Media Matters - Ethical shadows

Can conventional notions of ethics be applied to new, technology-driven media? Facebook, Twitter and other emerging platforms bring perplexing dilemmas with them…

August 13, 2011 03:44 pm | Updated 03:48 pm IST

Unchartered territories: Can the technology be blamed for its misuse?

Unchartered territories: Can the technology be blamed for its misuse?

Two media issues emerged last fortnight, with absolutely nothing common between them. But let us use them to explore whether it is possible to apply conventional notions of media ethics to new technology-driven media, which in terms of use is less an act of conscious media practice or consumption, and more a matter of using a lifestyle tool to respond to instant social instincts.

First, starting with a story in Mumbai Mirror, conflict of interest questions were raised about the fact that star cricket commentators Ravi Shastri and Sunil Gavaskar, who are presumed to be voicing their independent opinions in the commentary box, are contracted by the Board of Cricket Control for India (BCCI) for Rs 3.6 crore annually to do the commentary on satellite channels. This apparently applies to all BCCI-owned cricket — international matches held in India, the IPL, and the Champions League.

The paper reported that the BCCI contract stipulates that any channel telecasting an international match being played in India would hire these two men on their commentary team. The newspaper quoted an unnamed BCCI official as saying, “We tell the TV companies that they have to take them on board as official commentators.”

How the BCCI benefits by doing this was the point on which ethical questions were raised. Did it ensure that on a contentious issue related to umpiring, such as the Umpire Decision Review System (UDRS), the commentators would take a stand which suited the Indian cricket board?

And then of course there is the issue of a channel winning a telecasting contract agreeing to let somebody else decide who the commentators should be. Do they agree to play ball because they have no choice?

Both the gentlemen concerned have strenuously denied that they are anything but their own men when they are in the commentary box. But for the purposes of this column, the fact is that this is the sort of issue which can be framed according to accepted ethical norms, namely, that an interested party should not be paying for the services of those performing an independent broadcasting function.

Troubling use of technology

Then we come to the way social networking was used in the London riots, and indeed social media per se. Is it media in a professional sense, or is it technology-induced instant communication which these days is given almost as much credence as an opinion poll, which again is becoming an extended form of media activity? What norms do you hold such mass-generated media to?

Twitter, Facebook and perhaps to a lesser extent Blackberry Messenger are being used so much by the media themselves that there is a tendency to merge the tool and the output and treat what goes on these platforms as a form of media, which is designated social media. But are there any rules? Can there be? Should they be regulated or policed?
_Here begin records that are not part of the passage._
(* ===== verification/Records.v ===== *)
(** * The record of each command

    For every handler of the registry: what the router logs for a [recoverable] command,
    replayed on a store that agrees with the one before it, leads to a store that agrees
    with the one after it.  What is recoverable depends on the window of time in which the
    log is written and replayed (file Agree). *)

From S2P Require Import Prelude GoLib Floats Protocol Glob Store Lists Sets Hashes ZSets Scan Cmd.
From S2P Require Import StringCmds DataCmds ZSetCmds ServerCmds PubSub Router Persistence Agree.
Open Scope cmd_scope.

(** ** Commands whose records restore what they did *)

Definition timed : list string :=
  ["SETEX"; "PSETEX"; "EXPIRE"; "PEXPIRE"; "EXPIREAT"; "PEXPIREAT"].

Definition asciiOnly (s : string) : bool := all_bytes (fun c => byte c <? 128) s.

(** Not: commands with a deadline the window does not admit at this time, SET and GETEX with
    options, SPOP, RENAME, and the STORE commands of sorted sets with options; the arguments of
    ZADD and ZINCRBY must be plain ASCII. *)
Definition recoverableAt `{Window} (now : Time) (args : list string) : bool :=
  let name := ToUpper (arg args 0) in
  (if oneOf name timed then admits now args else true) && negb (oneOf name ["SPOP"; "RENAME"]) &&
  (if String.eqb name "SET" then (length args <=? 3)%nat else true) &&
  (if String.eqb name "GETEX" then (length args <=? 2)%nat else true) &&
  (if oneOf name ["ZADD"; "ZINCRBY"] then forallb asciiOnly args else true) &&
  (if oneOf name ["ZUNIONSTORE"; "ZINTERSTORE"] then
     match ParseInt (arg args 2) with Some n => llen args <=? 3 + n | None => true end
   else true).

(** Without deadlines, at any time. *)
Definition recoverable (args : list string) : bool := recoverableAt (H := anytime) zeroTime args.

(** ** Programs that only read *)

Definition reads_only {S A} (c : cmd S A) : Prop := forall s, steps_keep (eq s) c.

Lemma run_keeps {S A} (P : S -> Prop) (c : cmd S A) clock i s a i' s' :
  steps_keep P c -> P s -> run c clock i s = Ret (a, i', s') -> P s'.
Proof.
  revert i s. induction c as [x|X f k IH|]; intros i s; cbn; [|intros [Hf Hk]|done].
  - by intros _ HP [= <- <- <-].
  - intros HP. destruct (f (clock i) s) as [[b s1]|?| |] eqn:E; try done.
    apply IH; [done|]. by eapply Hf.
Qed.

Lemma reads_only_run {S A} (c : cmd S A) clock i s a i' s' :
  reads_only c -> run c clock i s = Ret (a, i', s') -> s' = s.
Proof. intros Hc Hr. symmetry. by apply (run_keeps (eq s) c clock i s a i' s'). Qed.

Lemma reads_only_done {S A} (a : A) : reads_only (Done (S := S) a).
Proof. done. Qed.

Lemma reads_only_bind {S A B} (c : cmd S A) (k : A -> cmd S B) :
  reads_only c -> (forall a, reads_only (k a)) -> reads_only (cbind c k).
Proof. intros Hc Hk s. apply steps_keep_bind; [apply Hc|intros a; apply Hk]. Qed.

Lemma reads_only_query {S B} (f : Time -> S -> B) : reads_only (query f).
Proof. intros s. split; [|done]. by intros t s0 b s' -> [= _ <-]. Qed.

Lemma reads_only_queryP {S B} (f : Time -> S -> may_panic B) : reads_only (queryP f).
Proof.
  intros s. split; [|done]. intros t s0 b s' ->. destruct (f t s0); cbn; congruence.
Qed.

Lemma reads_only_crash {S A} : reads_only (Crash (S := S) (A := A)).
Proof. done. Qed.

Create HintDb reads.
#[export] Hint Resolve reads_only_done reads_only_query reads_only_queryP reads_only_crash : reads.

(** Walks over a handler. *)
Ltac reads :=
  repeat first
    [ progress intros
    | progress cbv zeta
    | progress (auto with reads)
    | apply reads_only_bind
    | case_match ].

Lemma mgetLoop_reads ks : reads_only (mgetLoop ks).
Proof. induction ks as [|k ks IH]; cbn [mgetLoop]; reads. Qed.

Lemma hmgetLoop_reads k fs : reads_only (hmgetLoop k fs).
Proof. induction fs as [|f fs IH]; cbn [hmgetLoop]; reads. Qed.
#[export] Hint Resolve mgetLoop_reads hmgetLoop_reads : reads.

(** The handler reads the store only. *)
Ltac read_handler :=
  intros args; match goal with |- reads_only ?c => let h := head_of c in unfold h end;
  unfold handleAlgebra, handleKeyScan, objectEncoding, objectConst, clockNow; reads.

(** ** What a handler does and what is logged for it *)

Section Sound.

Context `{W : Window} {L : Type} `{Appender L} (rnd : list string -> list string).

(** Replaying [recs] on [s'] rebuilds the data of [s1] and goes on with the rest of
    the log, whatever the clock reads. *)
Definition restores (recs : list (list string)) (s' s1 : MemoryStore) : Prop :=
  forall clock j n rest last, steady clock -> exists j' s1', agree s1 s1' /\
    run (applyAll rnd (recs ++ rest) n last) clock j s' =
    run (applyAll rnd rest (n + llen recs) last) clock j' s1'.

(** The program, run now, only appends [recs] to the log. *)
Definition logs (c : cmd (World L) unit) (clock : nat -> Time) (i : nat)
    (recs : list (list string)) : Prop :=
  forall w, exists i' l', run c clock i w = Ret (tt, i', mkWorld (wStore w) (wPubSub w) l') /\
    forall old, holds (wLog w) old -> holds l' (old ++ recs).

Definition is_error (resp : Response) : bool := RType_eqb (rType resp) TypeError.

(** The commands with two records, a SET and a PEXPIREAT. *)
Definition twoRecords : list string := ["SETEX"; "PSETEX"].

(** One run of a handler from [s] to [s1], the log being written at reading [i'] of the
    clock: an error has changed no data; otherwise what is logged leads from any store
    with the data of [s] to the data of [s1]. *)
Definition outcome_sound (name : string) (args : list string) (clock : nat -> Time)
    (s : MemoryStore) (resp : Response) (i' : nat) (s1 : MemoryStore) : Prop :=
  if is_error resp then same_data s s1
  else exists recs, (oneOf name twoRecords = false -> (length recs <= 1)%nat) /\
       logs (appendToAOF name args resp) clock i' recs /\
       forall s', agree s s' -> restores recs s' s1.

Definition handler_sound (name : string) (h : list string -> handler) : Prop :=
  forall a0 rest clock i s resp i' s1,
  ToUpper a0 = name -> recoverableAt (clock i) (a0 :: rest) = true -> steady clock -> settled s ->
  run (h (a0 :: rest)) clock i s = Ret (resp, i', s1) ->
  outcome_sound name (a0 :: rest) clock s resp i' s1.

Lemma logs_one args clock i : logs (aofAppend args) clock i [args].
Proof using Type.
  intros w. unfold aofAppend. rewrite run_update.
  do 2 eexists. split; [done|]. cbn. intros old. apply Append_holds.
Qed.

Lemma logs_none clock i : logs (Done tt) clock i [].
Proof using Type.
  intros w. exists i, (wLog w). split; [by destruct w|]. intros old. by rewrite app_nil_r.
Qed.

Lemma restores_none s' s1 : agree s1 s' -> restores [] s' s1.
Proof using Type.
  intros HR clock j n rest last _. exists j, s'. split; [done|].
  change (llen (A := list string) []) with 0. by rewrite Z.add_0_r.
Qed.

(** The record is applied without error and leads to the data of [s1]. *)
Definition applies (r : list string) (s' s1 : MemoryStore) : Prop :=
  forall clock j, steady clock -> exists j' s1', run (applyCommand rnd r) clock j s' = Ret (None, j', s1') /\
    agree s1 s1'.

Lemma restores_one r s' s1 : applies r s' s1 -> restores [r] s' s1.
Proof using Type.
  intros Ha clock j n rest last Hc. destruct (Ha clock j Hc) as (j' & s1' & Hr & HR).
  exists j', s1'. split; [done|]. cbn [app applyAll]. by rewrite run_bind, Hr.
Qed.

(** The two ways a reply that is no error ends. *)
Lemma sound_logged name args clock i' s resp s1 r :
  appendToAOF name args resp = aofAppend r -> is_error resp = false ->
  (forall s', agree s s' -> applies r s' s1) ->
  outcome_sound name args clock s resp i' s1.
Proof using Type.
  intros Hl He Ha. unfold outcome_sound. rewrite He. exists [r]. rewrite Hl.
  split; [done|]. split; [apply logs_one|]. intros s' HR. by apply restores_one, Ha.
Qed.
(** C10: a connection that breaks. One client, served alone, sends commands in one
    stream, none of them a subscription command or [risky] and with names and
    subcommands without line feeds, and the write of the reply to command [m] is the
    first to fail, after [b] bytes. The handler returns, and the server is left
    exactly as after the first [m + 1] commands on a connection that does not break:
    that command has taken effect, none of the later ones has, and what the client
    received are the first [m] replies and [b] bytes of the next. *)
Theorem broken_connection tcp m b cmds clock i (w : World L) :
  Forall args_ok cmds -> Forall answerable cmds ->
  forallb (fun c => negb (subscription c)) cmds = true -> (m < length cmds)%nat ->
  (forall j, (j < m)%nat -> tcp j = None) -> tcp m = Some b ->
  exists h h' i' w' front last,
    run (serve r hasBroker order reliable (request (take (S m) cmds))) clock i w =
      Ret (h, i', w') /\
    run (serve r hasBroker order tcp (request cmds)) clock i w = Ret (h', i', w') /\
    written h = front ++ [last] /\ written h' = front ++ [stake b last] /\ length front = m.
Proof using shuffle_perm.
  intros Ho Ha Hn Hm Hok Hbad. pose proof (request_length cmds) as Hl.
  pose proof (request_length (take (S m) cmds)) as Hl'. rewrite length_take in Hl'.
  destruct (serveLoop_broken tcp m b cmds (S (String.length (request cmds)))
    (S (String.length (request (take (S m) cmds)))) newHandler clock i w)
    as (h' & i' & w' & front & last & H1 & H2 & Hs & Hlen); try done; [lia..|].
  exists (set_written (front ++ [last]) h'), (set_written (front ++ [stake b last]) h'), i', w', front, last.
  unfold serve. rewrite !run_bind, H1, H2. unfold cleanupSubscriptions. cbn [sub set_written].
  rewrite Hs. done.
Qed.

End Session.

Definition sampleSession : list (list string) :=
  [["PING"]; ["MULTI"]; ["SET"; "a"; CRLF]; ["GET"; "a"]; ["EXEC"]; ["NOSUCH"]].

Lemma session_correct_witness :
  exists h' i' w' replies,
    run (serve sampleRouter true id reliable (request sampleSession)) (fun _ => 0) 0
      (mkWorld NewMemoryStore samplePubSub (Open "" SyncNo)) = Ret (h', i', w') /\
    written h' = List.map Serialize replies /\ length replies = 6%nat /\
    (Forall fits replies -> readReplies 6 (sconcat (written h')) = Ret (replies, EmptyString)).
Proof.
  apply (session_correct sampleRouter true id (fun l => Permutation_refl l) sampleSession).
  all: by repeat (constructor || split).
Defined.

(** The same session beside another client, step by step in turn. *)
Definition sampleSessions : list (list (list string)) :=
  [sampleSession; [["SET"; "a"; "b"]; ["WATCH"; "a"]; ["GET"; "a"]]].

Definition samplePool : list (cmd (World AOF) conn) * World AOF :=
  runPool (concat (replicate 20 [0; 1]%nat)) 0
    (List.map (fun cmds => serve sampleRouter true id reliable (request cmds)) sampleSessions)
    (mkWorld NewMemoryStore samplePubSub (Open "" SyncNo)).

Lemma samplePool_steps :
  psteps (List.map (fun cmds => serve sampleRouter true id reliable (request cmds)) sampleSessions,
          mkWorld NewMemoryStore samplePubSub (Open "" SyncNo)) (fst samplePool, snd samplePool).
Proof. unfold samplePool. apply runPool_psteps. Qed.

Lemma sessions_correct_witness :
  Acc after (fst samplePool, snd samplePool) /\
  forall j cmds, sampleSessions !! j = Some cmds ->
    (exists h replies, fst samplePool !! j = Some (Done h) /\
       written h = List.map Serialize replies /\ length replies = length cmds /\
       (Forall fits replies ->
        readReplies (length cmds) (sconcat (written h)) = Ret (replies, EmptyString))) \/
    (forall t, exists c w2,
       pstep (fst samplePool, snd samplePool) t (<[j := c]> (fst samplePool), w2)).
Proof.
  apply (sessions_correct sampleRouter true id (fun l => Permutation_refl l) sampleSessions
    (mkWorld NewMemoryStore samplePubSub (Open "" SyncNo))).
  - by repeat (constructor || split).
  - exact samplePool_steps.
Defined.

(** There both have returned, with one reply per command. *)
Example samplePool_ended :
  (fun c => match c with Done h => Some (length (written h)) | _ => None end) <$> fst samplePool =
    [Some 6%nat; Some 3%nat].
Proof. vm_compute. reflexivity. Qed.

(** The write of the reply to EXEC fails: the transaction has been executed. *)
Lemma broken_connection_witness :
  exists h h' i' w' front last,
    run (serve sampleRouter true id reliable (request (take 5 sampleSession))) (fun _ => 0) 0
      (mkWorld NewMemoryStore samplePubSub (Open "" SyncNo)) = Ret (h, i', w') /\
    run (serve sampleRouter true id (fun n => if decide (n = 4%nat) then Some 3%nat else None)
           (request sampleSession)) (fun _ => 0) 0
      (mkWorld NewMemoryStore samplePubSub (Open "" SyncNo)) = Ret (h', i', w') /\
    written h = front ++ [last] /\ written h' = front ++ [stake 3 last] /\ length front = 4%nat.
Proof.
  apply (broken_connection sampleRouter true id (fun l => Permutation_refl l)
    (fun n => if decide (n = 4%nat) then Some 3%nat else None) 4 3 sampleSession).
  1, 2, 3, 4, 6: by repeat (constructor || split).
  intros j Hj. by rewrite decide_False by lia.
Defined.
(* ===== verification/Subscriptions.v ===== *)
(** * The connection and the broker agree on the subscriptions

    A handler keeps its channels and patterns in its own sets, the broker in its
    registry.  They agree after every command, and after a disconnect nothing of the
    connection is left in the registry, whatever other connections do in between.  A
    connection owns its subscriber (file Rely): its steps change no other entry of the
    registry. *)

From S2P Require Import Prelude GoLib Protocol Glob Store Cmd Walk Rely StringCmds PubSub Router.
From S2P Require Import Persistence Records Recovery Handler HandlerFacts.
Open Scope cmd_scope.

(** ** The invariant *)

(** Everyone in the registry is a subscriber. *)
Definition registered (ps : PubSub) : Prop := forall id k,
  id ∈ listeners (channels (broker ps)) k \/ id ∈ listeners (patterns (broker ps)) k ->
  id ∈ dom (subscribers ps).

(** The handler's sets are the registry's entries for its subscriber. *)
Definition in_sync (h : conn) (ps : PubSub) : Prop :=
  match sub h with
  | None => subChans h = ∅ /\ subPatterns h = ∅
  | Some id =>
      id ∈ dom (subscribers ps) /\
      (forall ch, id ∈ listeners (channels (broker ps)) ch <-> ch ∈ subChans h) /\
      (forall p, id ∈ listeners (patterns (broker ps)) p <-> p ∈ subPatterns h)
  end.

Definition inv (h : conn) (ps : PubSub) : Prop := registered ps /\ in_sync h ps.

(** The part of a handler that [in_sync] is about. *)
Definition subs (h : conn) : option SubId * gset string * gset string :=
  (sub h, subChans h, subPatterns h).

Lemma inv_ext h h' p : inv h p -> subs h' = subs h -> inv h' p.
Proof. unfold inv, in_sync. intros Hi [= -> -> ->]. exact Hi. Qed.
(* ===== verification/Server.v ===== *)
(** * The server: connections, the client limit and shutdown (internal/server/server.go)

    The accept loop, the goroutine of each connection and the shutdown goroutine are
    interleaved; each step is one operation on the shared fields.  A connection is an
    identifier. *)

From S2P Require Import Prelude GoLib.

(** Where the accept loop is with a connection it has accepted. *)
Inductive acceptAt : Type :=
| Accepting
| Tracking (c : positive)   (* before [s.trackConn(conn)] *)
| Counting (c : positive)   (* before [s.connCount.Add(1)] *)
| Waiting (c : positive)    (* before [s.wg.Add(1)] *)
| Spawning (c : positive)   (* before [go func(c)] *)
| Returned.                 (* the listener was closed *)

Inductive shutdownAt : Type :=
| Serving
| ListenerClosed
| ConnsClosed.

Record Server : Type := mkServer {
  connCount : Z;
  wg : Z;
  conns : gset positive;
  acceptLoop : acceptAt;
  shutdown : shutdownAt;
  serving : gset positive;    (* goroutines in [serve] *)
  untracked : gset positive;  (* after [untrackConn] *)
  uncounted : gset positive;  (* after [connCount.Add(-1)] *)
  closedConns : gset positive (* sockets closed by the server *)
}.

Definition New : Server := mkServer 0 0 ∅ Accepting Serving ∅ ∅ ∅ ∅.

(** [s.cfg.MaxClients > 0 && int(s.connCount.Load()) >= s.cfg.MaxClients] *)
Definition atLimit (maxClients : Z) (s : Server) : bool :=
  (0 <? maxClients) && (maxClients <=? connCount s).

Definition live (s : Server) : gset positive := serving s ∪ untracked s ∪ uncounted s.

Section Steps.

Context (maxClients : Z).

Inductive step : Server -> Server -> Prop :=
| step_accept c s :
    acceptLoop s = Accepting -> shutdown s = Serving -> atLimit maxClients s = false ->
    c ∉ live s -> c ∉ closedConns s -> c ∉ conns s ->
    step s (mkServer (connCount s) (wg s) (conns s) (Tracking c) (shutdown s)
              (serving s) (untracked s) (uncounted s) (closedConns s))
| step_reject c s :
    acceptLoop s = Accepting -> shutdown s = Serving -> atLimit maxClients s = true ->
    c ∉ live s -> c ∉ closedConns s -> c ∉ conns s ->
    step s (mkServer (connCount s) (wg s) (conns s) Accepting (shutdown s)
              (serving s) (untracked s) (uncounted s) ({[c]} ∪ closedConns s))
| step_track c s :
    acceptLoop s = Tracking c ->
    step s (mkServer (connCount s) (wg s) ({[c]} ∪ conns s) (Counting c) (shutdown s)
              (serving s) (untracked s) (uncounted s) (closedConns s))
| step_count c s :
    acceptLoop s = Counting c ->
    step s (mkServer (connCount s + 1) (wg s) (conns s) (Waiting c) (shutdown s)
              (serving s) (untracked s) (uncounted s) (closedConns s))
| step_wgAdd c s :
    acceptLoop s = Waiting c ->
    step s (mkServer (connCount s) (wg s + 1) (conns s) (Spawning c) (shutdown s)
              (serving s) (untracked s) (uncounted s) (closedConns s))
| step_spawn c s :
    acceptLoop s = Spawning c ->
    step s (mkServer (connCount s) (wg s) (conns s) Accepting (shutdown s)
              ({[c]} ∪ serving s) (untracked s) (uncounted s) (closedConns s))
| step_untrack c s :
    c ∈ serving s ->
    step s (mkServer (connCount s) (wg s) (conns s ∖ {[c]}) (acceptLoop s) (shutdown s)
              (serving s ∖ {[c]}) ({[c]} ∪ untracked s) (uncounted s) ({[c]} ∪ closedConns s))
| step_uncount c s :
    c ∈ untracked s ->
    step s (mkServer (connCount s - 1) (wg s) (conns s) (acceptLoop s) (shutdown s)
              (serving s) (untracked s ∖ {[c]}) ({[c]} ∪ uncounted s) (closedConns s))
| step_wgDone c s :
    c ∈ uncounted s ->
    step s (mkServer (connCount s) (wg s - 1) (conns s) (acceptLoop s) (shutdown s)
              (serving s) (untracked s) (uncounted s ∖ {[c]}) (closedConns s))
| step_closeListener s :
    shutdown s = Serving ->
    step s (mkServer (connCount s) (wg s) (conns s) (acceptLoop s) ListenerClosed
              (serving s) (untracked s) (uncounted s) (closedConns s))
| step_closeAllConns s :
    shutdown s = ListenerClosed ->
    step s (mkServer (connCount s) (wg s) (conns s) (acceptLoop s) ConnsClosed
              (serving s) (untracked s) (uncounted s) (conns s ∪ closedConns s))
| step_acceptReturns s :
    acceptLoop s = Accepting -> shutdown s <> Serving ->
    step s (mkServer (connCount s) (wg s) (conns s) Returned (shutdown s)
              (serving s) (untracked s) (uncounted s) (closedConns s)).

Inductive reachable : Server -> Prop :=
| reach_new : reachable New
| reach_step s s' : reachable s -> step s s' -> reachable s'.

(** ** The invariant *)

(** The connection the accept loop is setting up, by how far it has got. *)
Definition counted (a : acceptAt) : gset positive :=
  match a with Waiting c | Spawning c => {[c]} | _ => ∅ end.
Definition waited (a : acceptAt) : gset positive :=
  match a with Spawning c => {[c]} | _ => ∅ end.
Definition tracked (a : acceptAt) : gset positive :=
  match a with Counting c | Waiting c | Spawning c => {[c]} | _ => ∅ end.
Definition pending (a : acceptAt) : gset positive :=
  match a with Tracking c | Counting c | Waiting c | Spawning c => {[c]} | _ => ∅ end.

Definition csize (x : gset positive) : Z := Z.of_nat (size x).

Record server_inv (s : Server) : Prop := mkServerInv {
  inv_count : connCount s = csize (serving s) + csize (untracked s) + csize (counted (acceptLoop s));
  inv_wg : wg s = csize (live s) + csize (waited (acceptLoop s));
  inv_conns : conns s = serving s ∪ tracked (acceptLoop s);
  inv_disj1 : serving s ## untracked s;
  inv_disj2 : serving s ∪ untracked s ## uncounted s;
  inv_pending : pending (acceptLoop s) ## live s;
  inv_limit : 0 < maxClients ->
    connCount s <= maxClients /\
    (match acceptLoop s with Tracking _ | Counting _ => connCount s < maxClients | _ => True end)
}.

Lemma csize_union x y : x ## y -> csize (x ∪ y) = csize x + csize y.
Proof using Type. intros Hd. unfold csize. rewrite size_union by done. lia. Qed.

Lemma csize_single c : csize {[c]} = 1.
Proof using Type. unfold csize. by rewrite size_singleton. Qed.

Lemma csize_remove x c : c ∈ x -> csize (x ∖ {[c]}) = csize x - 1.
Proof using Type.
  intros Hc. unfold csize. rewrite size_difference by set_solver. rewrite size_singleton.
  assert (size x <> 0%nat) by (intros Hx%size_empty_inv; set_solver). lia.
Qed.

Lemma csize_nonneg x : 0 <= csize x.
Proof using Type. unfold csize. lia. Qed.

Lemma csize_empty : csize ∅ = 0.
Proof using Type. done. Qed.

Lemma live_size s :
  server_inv s -> csize (live s) = csize (serving s) + csize (untracked s) + csize (uncounted s).
Proof using Type.
  intros [_ _ _ H1 H2 _ _]. unfold live. by rewrite csize_union, csize_union.
Qed.

(** Steps of the accept loop and of the shutdown. *)
Lemma accept_inv s s' :
  server_inv s ->
  serving s' = serving s -> untracked s' = untracked s -> uncounted s' = uncounted s ->
  connCount s' - csize (counted (acceptLoop s')) =
    connCount s - csize (counted (acceptLoop s)) ->
  wg s' - csize (waited (acceptLoop s')) = wg s - csize (waited (acceptLoop s)) ->
  conns s' = serving s ∪ tracked (acceptLoop s') ->
  pending (acceptLoop s') ## live s ->
  (0 < maxClients -> connCount s' <= maxClients /\
    match acceptLoop s' with Tracking _ | Counting _ => connCount s' < maxClients | _ => True end) ->
  server_inv s'.
Proof using Type.
  intros [Hc Hw Hn H1 H2 Hp Hl] E1 E2 E3 Ec Ew En Ep El.
  assert (live s' = live s) as Elive by (unfold live; congruence).
  split; rewrite ?E1, ?E2, ?E3, ?Elive; try done; lia.
Qed.

(** Steps of a connection's goroutine. *)
Lemma live_elem s c : c ∈ live s <-> c ∈ serving s \/ c ∈ untracked s \/ c ∈ uncounted s.
Proof using Type. unfold live. set_solver. Qed.

Lemma spawn_inv s c :
  server_inv s -> acceptLoop s = Spawning c ->
  server_inv (mkServer (connCount s) (wg s) (conns s) Accepting (shutdown s)
              ({[c]} ∪ serving s) (untracked s) (uncounted s) (closedConns s)).
Proof using Type.
  intros Hi Ha. pose proof (live_size s Hi) as Hls. destruct Hi as [Hc Hw Hn H1 H2 Hp Hl].
  rewrite Ha in *. cbn in *. apply disjoint_singleton_l in Hp. rewrite live_elem in Hp.
  assert ((c ∉ serving s) /\ (c ∉ untracked s) /\ (c ∉ uncounted s)) as (N1 & N2 & N3) by tauto.
  rewrite csize_single in *.
  assert (csize ({[c]} ∪ serving s) = 1 + csize (serving s)) as Hsz.
  { rewrite csize_union, csize_single; [done|]. by apply disjoint_singleton_l. }
  assert ({[c]} ∪ serving s ## untracked s) as D1 by (clear - H1 N2; set_solver).
  assert ({[c]} ∪ serving s ∪ untracked s ## uncounted s) as D2 by (clear - H2 N3; set_solver).
  split; cbn; try done.
  - rewrite Hsz, csize_empty. lia.
  - unfold live. cbn. rewrite csize_union, csize_union, Hsz, csize_empty by done. lia.
  - rewrite Hn. clear. set_solver.
Qed.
So far we have tended to celebrate it. A politician using social media was approved of, citizenry using it to voice outrage or support were exercising their democratic right. When it helped trigger revolution in West Asia and an upheaval earlier in Iran, it was seen indeed as a new media form empowering people with no access to conventional media.

But then with the London riots social media turned anti-social. When people are tweeting or messaging to protest state oppression it is political participation of a laudatory kind. When young people on the rampage are messaging to incite participation in looting, and to help spread locations of the riots, what is it? The technology is the same. Mobile phones are becoming “weaponised” because of their capability of spreading information about where to target next, analysts were saying. A troubling new addition to the social media lexicon?

Last week, the British media was reporting that the social media that was used to coordinate and spread the looting was not Facebook or Twitter but BlackBerry Messenger, which, thanks to its much-discussed encryption, was proving even more difficult for the police to crack. It was being described as a shadow network with the one-to-many messaging within it being difficult to trace. Blackberry has apparently been targeting youth in Britain as users, it is cheaper than other smart phones and its messaging service is free.

By the third or fourth day of the riots Research in Motion, the company that makes Blackberry phones, said it was cooperating with the police, whatever that means.

Technological issues aside, how does a society handle this sort of social media usage? Were incitement to happen in the print media or on television some identifiable laws or codes would be invoked. But here the perpetrators are not identifiable media persons or outlets, but masses of ordinary people responding to the instinct of the moment.

Can it be regulated?

Shortly before the London riots began, in the same week, the press reported that the Government of India wanted to “monitor” Facebook and Twitter. This was based on a written reply in the Rajya Sabha by Milind Deora, Minister of State for Communications and Information Technology, which said the Ministry of Home Affairs had asked for such monitoring. Presumably to track terror networks.

Media by the few can be regulated, written about, held to account. Media by the many is asking to be monitored, which means policed. It is not just undesirable, it is also impossible. But the alternative is for users of social media tools to follow a law-abiding code of ethics. Who is to devise an ethical framework for social media to operate within, and who is to implement it? Does the notion negate what social media has come to represent?

May be for now post facto policing is to be preferred over ‘monitoring' which violates privacy and individual free speech. But then the damage will already have been done.